Task prompt:
From the first line of the entries below to the line with "forall (files : list", give each line again exactly.

^^^^

(** X11: the names handed to [rm_f] against the path [macs2] returns, as
    texts.  No name handed to [rm_f] is the path of the final artifact, and
    when a name ends with [*], the text before that [*] is not the beginning
    of the path.  (What a pattern matches once the shell expands it is not
    stated: a sample name that itself holds pattern characters is read as a
    pattern too.) *)
Theorem macs2_rm_f_names_differ_from_artifact (w : world)
    (ta ctl_ta chrsz gensz pval_thresh : string)
    (shift fraglen cap_num_peak ctl_subsample : Z) (ctl_paired_end : bool)
    (out_dir : string) (tr : list call) (npeak : string) :
  run (macs2 w ta ctl_ta chrsz gensz pval_thresh shift fraglen cap_num_peak
             ctl_subsample ctl_paired_end out_dir) = (tr, Some npeak) ->
  forall (files : list string) (f : string),
    In (Rm_f files) tr -> In f files ->
    f <> npeak /\
    (forall stem : string, f = stem ++ "*" -> String.prefix stem npeak = false).
Proof.
  intros H files f Hcall Hf.
  destruct (macs2_rm_f_calls _ _ _ _ _ _ _ _ _ _ _ _ _ _ H)
    as (prefix & suffix & Enp & _ & Hfiles).
  destruct (Hfiles files Hcall) as [-> | ->]; simpl in Hf.
  - destruct Hf as [<-|[<-|[]]]; (split; [now apply string_app_neq|]).
    + intros stem E. exfalso.
      change (npeak ++ ".tmp") with (npeak ++ (".tm" ++ "p")) in E.
      rewrite <- string_app_assoc in E.
      apply string_app_last in E. destruct E as [_ E]. discriminate E.
    + intros stem E. exfalso.
      change (npeak ++ ".tmp2") with (npeak ++ (".tmp" ++ "2")) in E.
      rewrite <- string_app_assoc in E.
      apply string_app_last in E. destruct E as [_ E]. discriminate E.
  - destruct Hf as [<-|[]]. split.
    + rewrite Enp. intros E.
      pose proof (prefix_app_diff prefix "" suffix "_" "." ltac:(discriminate)) as P.
      assert (Q : String.prefix (prefix ++ "_")
                    ((prefix ++ "_") ++ "*") = true) by apply prefix_app.
      rewrite E in Q. congruence.
    + intros stem E. apply string_app_last in E. destruct E as [<- _].
      rewrite Enp. apply prefix_app_diff. discriminate.
Qed.

Lemma macs2_rm_f_names_differ_from_artifact_witness :
  "out/rep1_*" <> "out/rep1.pval0.01.500K.narrowPeak.gz" /\
  (forall stem : string,
     "out/rep1_*" = stem ++ "*" ->
     String.prefix stem "out/rep1.pval0.01.500K.narrowPeak.gz" = false).
Proof.
  apply (macs2_rm_f_names_differ_from_artifact (sample_world true) "in/rep1.tagAlign.gz"
           "" "hg38.chrom.sizes" "hs" "0.01" 5 200 500000 0 false "out"
           (fst (run (macs2 (sample_world true) "in/rep1.tagAlign.gz" ""
                            "hg38.chrom.sizes" "hs" "0.01" 5 200 500000 0 false
                            "out")))
           "out/rep1.pval0.01.500K.narrowPeak.gz" eq_refl
           ["out/rep1_*"] "out/rep1_*").
  - do 6 right. left. reflexivity.
  - left. reflexivity.
Defined.

(** X12: the cleanup pattern of a run without control reaches the runs of
    the same sample with a control.  When [macs2] has run for a sample
    without control and for the same sample with a control into the same
    [out_dir], the run without control handed [rm_f] a pattern whose fixed
    part (the text before the final [*]) is the beginning of the path of the
    artifact the run with the control returned. *)
Theorem macs2_pattern_reaches_control_runs (w : world)
    (ta ctl_ta out_dir : string)
    (chrsz gensz pval_thresh chrsz' gensz' pval_thresh' : string)
    (shift fraglen cap_num_peak ctl_subsample : Z) (ctl_paired_end : bool)
    (shift' fraglen' cap_num_peak' ctl_subsample' : Z) (ctl_paired_end' : bool)
    (tr tr' : list call) (npeak npeak' : string) :
  ctl_ta <> "" ->
  run (macs2 w ta "" chrsz gensz pval_thresh shift fraglen cap_num_peak
             ctl_subsample ctl_paired_end out_dir) = (tr, Some npeak) ->
  run (macs2 w ta ctl_ta chrsz' gensz' pval_thresh' shift' fraglen'
             cap_num_peak' ctl_subsample' ctl_paired_end' out_dir)
  = (tr', Some npeak') ->
  exists stem : string,
    In (Rm_f [stem ++ "*"]) tr /\ String.prefix stem npeak' = true.
Proof.
  intros Hctl H H'. unfold run in H, H'.
  destruct (macs2_returns _ _ _ _ _ _ _ _ _ _ _ _ _ _ _ H)
    as (trc & c0 & bp & sz & Ec & _ & ->).
  destruct (macs2_returns _ _ _ _ _ _ _ _ _ _ _ _ _ _ _ H')
    as (trc' & c1 & bp' & sz' & Ec' & -> & _).
  destruct (ctl_branch_base_name _ _ _ _ _ _ _ _ _ _ Ec)
    as [Hbp [(_ & ->)|(Ht & _)]]; [|discriminate Ht].
  destruct (ctl_branch_base_name _ _ _ _ _ _ _ _ _ _ Ec')
    as [Hbp' [(Ht & _)|(_ & x & -> & Hx)]].
  { destruct ctl_ta; [congruence|discriminate Ht]. }
  exists (path_join out_dir (basename (strip_ext_ta w ta)) ++ "_"). split.
  - apply in_or_app. right. rewrite string_app_assoc. simpl. tauto.
  - unfold npeak_name.
    rewrite (path_join_slash_free _ _ Hbp), (path_join_slash_free _ _ Hbp').
    set (sep := if negb (truthy out_dir) || ends_with_slash out_dir
                then "" else "/").
    set (b := basename (strip_ext_ta w ta)).
    match goal with
    | |- String.prefix ?stem ?path = true =>
        replace path
          with (stem ++ "x_" ++ x ++ "." ++ ("pval" ++ pval_thresh') ++ "."
                ++ human_readable_number w cap_num_peak' ++ ".narrowPeak.gz")
          by (rewrite !string_app_assoc; reflexivity)
    end.
    apply prefix_app.
Qed.

Lemma macs2_pattern_reaches_control_runs_witness :
  exists stem : string,
    In (Rm_f [stem ++ "*"])
       (fst (run (macs2 (sample_world true) "in/rep1.tagAlign.gz" ""
                        "hg38.chrom.sizes" "hs" "0.01" 5 200 500000 0 false
                        "out"))) /\
    String.prefix stem "out/rep1_x_ctl1.pval0.01.500K.narrowPeak.gz" = true.
Proof.
  apply (macs2_pattern_reaches_control_runs (sample_world true)
           "in/rep1.tagAlign.gz" "in/ctl1.tagAlign.gz" "out"
           "hg38.chrom.sizes" "hs" "0.01" "hg38.chrom.sizes" "hs" "0.01"
           5 200 500000 0 false 0 200 500000 0 false
           (fst (run (macs2 (sample_world true) "in/rep1.tagAlign.gz" ""
                            "hg38.chrom.sizes" "hs" "0.01" 5 200 500000 0 false
                            "out")))
           (fst (run (macs2 (sample_world true) "in/rep1.tagAlign.gz"
                            "in/ctl1.tagAlign.gz" "hg38.chrom.sizes" "hs" "0.01"
                            0 200 500000 0 false "out")))
           "out/rep1.pval0.01.500K.narrowPeak.gz").
  - discriminate.
  - reflexivity.
  - reflexivity.
Defined.

(** ** The control and the sort buffer *)

(** X13: which control the peak caller gets.  With a control and
    [ctl_subsample = 0] the first call of [macs2] starts the peak caller on
    the control as given.  With [ctl_subsample] set, the first call is the
    subsampling of the control, paired-end or single-end as
    [ctl_paired_end] says; if it raises, nothing else is called; if it
    returns a file, the next call starts the peak caller on that file, and
    the outputs are named after it. *)
Theorem macs2_control_for_caller (w : world)
    (ta ctl_ta chrsz gensz pval_thresh : string)
    (shift fraglen cap_num_peak ctl_subsample : Z) (ctl_paired_end : bool)
    (out_dir : string) :
  ctl_ta <> "" ->
  if ctl_subsample =? 0 then
    nth_error
      (fst (run (macs2 w ta ctl_ta chrsz gensz pval_thresh shift fraglen
                       cap_num_peak ctl_subsample ctl_paired_end out_dir))) 0
    = Some (Run_shell_cmd
              (cmd0 ta ctl_ta
                    (path_join out_dir
                       (prefix_x_ctl (basename (strip_ext_ta w ta))
                                     (basename (strip_ext_ta w ctl_ta))))
                    gensz pval_thresh fraglen))
  else
    nth_error
      (fst (run (macs2 w ta ctl_ta chrsz gensz pval_thresh shift fraglen
                       cap_num_peak ctl_subsample ctl_paired_end out_dir))) 0
    = Some (if ctl_paired_end
            then Subsample_ta_pe ctl_ta ctl_subsample out_dir
            else Subsample_ta_se ctl_ta ctl_subsample out_dir) /\
    match (if ctl_paired_end
           then subsample_ta_pe w ctl_ta ctl_subsample out_dir
           else subsample_ta_se w ctl_ta ctl_subsample out_dir) with
    | None =>
        run (macs2 w ta ctl_ta chrsz gensz pval_thresh shift fraglen
                   cap_num_peak ctl_subsample ctl_paired_end out_dir)
        = ([if ctl_paired_end
            then Subsample_ta_pe ctl_ta ctl_subsample out_dir
            else Subsample_ta_se ctl_ta ctl_subsample out_dir], None)
    | Some subsampled =>
        nth_error
          (fst (run (macs2 w ta ctl_ta chrsz gensz pval_thresh shift fraglen
                           cap_num_peak ctl_subsample ctl_paired_end out_dir))) 1
        = Some (Run_shell_cmd
                  (cmd0 ta subsampled
                        (path_join out_dir
                           (prefix_x_ctl (basename (strip_ext_ta w ta))
                                         (basename (strip_ext_ta w subsampled))))
                        gensz pval_thresh fraglen))
    end.
Proof.
  intros Hctl. destruct ctl_ta as [|c0 ctl]; [congruence|].
  unfold run, macs2, ctl_branch. cbn [truthy].
  unfold bind, perform, ret.
  destruct (ctl_subsample =? 0); cbn [negb fst snd].
  - answer_all; reflexivity.
  - destruct ctl_paired_end.
    + destruct (subsample_ta_pe w (String c0 ctl) ctl_subsample out_dir) as [s|];
        cbn [fst snd]; [|split; reflexivity].
      answer_all; split; reflexivity.
    + destruct (subsample_ta_se w (String c0 ctl) ctl_subsample out_dir) as [s|];
        cbn [fst snd]; [|split; reflexivity].
      answer_all; split; reflexivity.
Qed.

Lemma macs2_control_for_caller_witness :
  if 1000 =? 0 then
    nth_error
      (fst (run (macs2 (sample_world true) "in/rep1.tagAlign.gz"
                       "in/ctl1.tagAlign.gz" "hg38.chrom.sizes" "hs" "0.01" 0
                       200 500000 1000 true "out"))) 0
    = Some (Run_shell_cmd
              (cmd0 "in/rep1.tagAlign.gz" "in/ctl1.tagAlign.gz"
                    (path_join "out"
                       (prefix_x_ctl
                          (basename (strip_ext_ta (sample_world true)
                                                  "in/rep1.tagAlign.gz"))
                          (basename (strip_ext_ta (sample_world true)
                                                  "in/ctl1.tagAlign.gz"))))
                    "hs" "0.01" 200))
  else
    nth_error
      (fst (run (macs2 (sample_world true) "in/rep1.tagAlign.gz"
                       "in/ctl1.tagAlign.gz" "hg38.chrom.sizes" "hs" "0.01" 0
                       200 500000 1000 true "out"))) 0
    = Some (if true
            then Subsample_ta_pe "in/ctl1.tagAlign.gz" 1000 "out"
            else Subsample_ta_se "in/ctl1.tagAlign.gz" 1000 "out") /\
    match (if true
           then subsample_ta_pe (sample_world true) "in/ctl1.tagAlign.gz" 1000 "out"
           else subsample_ta_se (sample_world true) "in/ctl1.tagAlign.gz" 1000 "out")
    with
    | None =>
        run (macs2 (sample_world true) "in/rep1.tagAlign.gz"
                   "in/ctl1.tagAlign.gz" "hg38.chrom.sizes" "hs" "0.01" 0 200
                   500000 1000 true "out")
        = ([if true
            then Subsample_ta_pe "in/ctl1.tagAlign.gz" 1000 "out"
            else Subsample_ta_se "in/ctl1.tagAlign.gz" 1000 "out"], None)
    | Some subsampled =>
        nth_error
          (fst (run (macs2 (sample_world true) "in/rep1.tagAlign.gz"
                           "in/ctl1.tagAlign.gz" "hg38.chrom.sizes" "hs" "0.01"
                           0 200 500000 1000 true "out"))) 1
        = Some (Run_shell_cmd
                  (cmd0 "in/rep1.tagAlign.gz" subsampled
                        (path_join "out"
                           (prefix_x_ctl
                              (basename (strip_ext_ta (sample_world true)
                                                      "in/rep1.tagAlign.gz"))
                              (basename (strip_ext_ta (sample_world true)
                                                      subsampled))))
                        "hs" "0.01" 200))
    end.
Proof.
  apply (macs2_control_for_caller (sample_world true) "in/rep1.tagAlign.gz"
           "in/ctl1.tagAlign.gz" "hg38.chrom.sizes" "hs" "0.01" 0 200 500000
           1000 true "out").
  discriminate.
Defined.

^^^^

Answer to this task:
(** X11: the names handed to [rm_f] against the path [macs2] returns, as
    texts.  No name handed to [rm_f] is the path of the final artifact, and
    when a name ends with [*], the text before that [*] is not the beginning
    of the path.  (What a pattern matches once the shell expands it is not
    stated: a sample name that itself holds pattern characters is read as a
    pattern too.) *)
Theorem macs2_rm_f_names_differ_from_artifact (w : world)
    (ta ctl_ta chrsz gensz pval_thresh : string)
    (shift fraglen cap_num_peak ctl_subsample : Z) (ctl_paired_end : bool)
    (out_dir : string) (tr : list call) (npeak : string) :
  run (macs2 w ta ctl_ta chrsz gensz pval_thresh shift fraglen cap_num_peak
             ctl_subsample ctl_paired_end out_dir) = (tr, Some npeak) ->
  forall (files : list string) (f : string),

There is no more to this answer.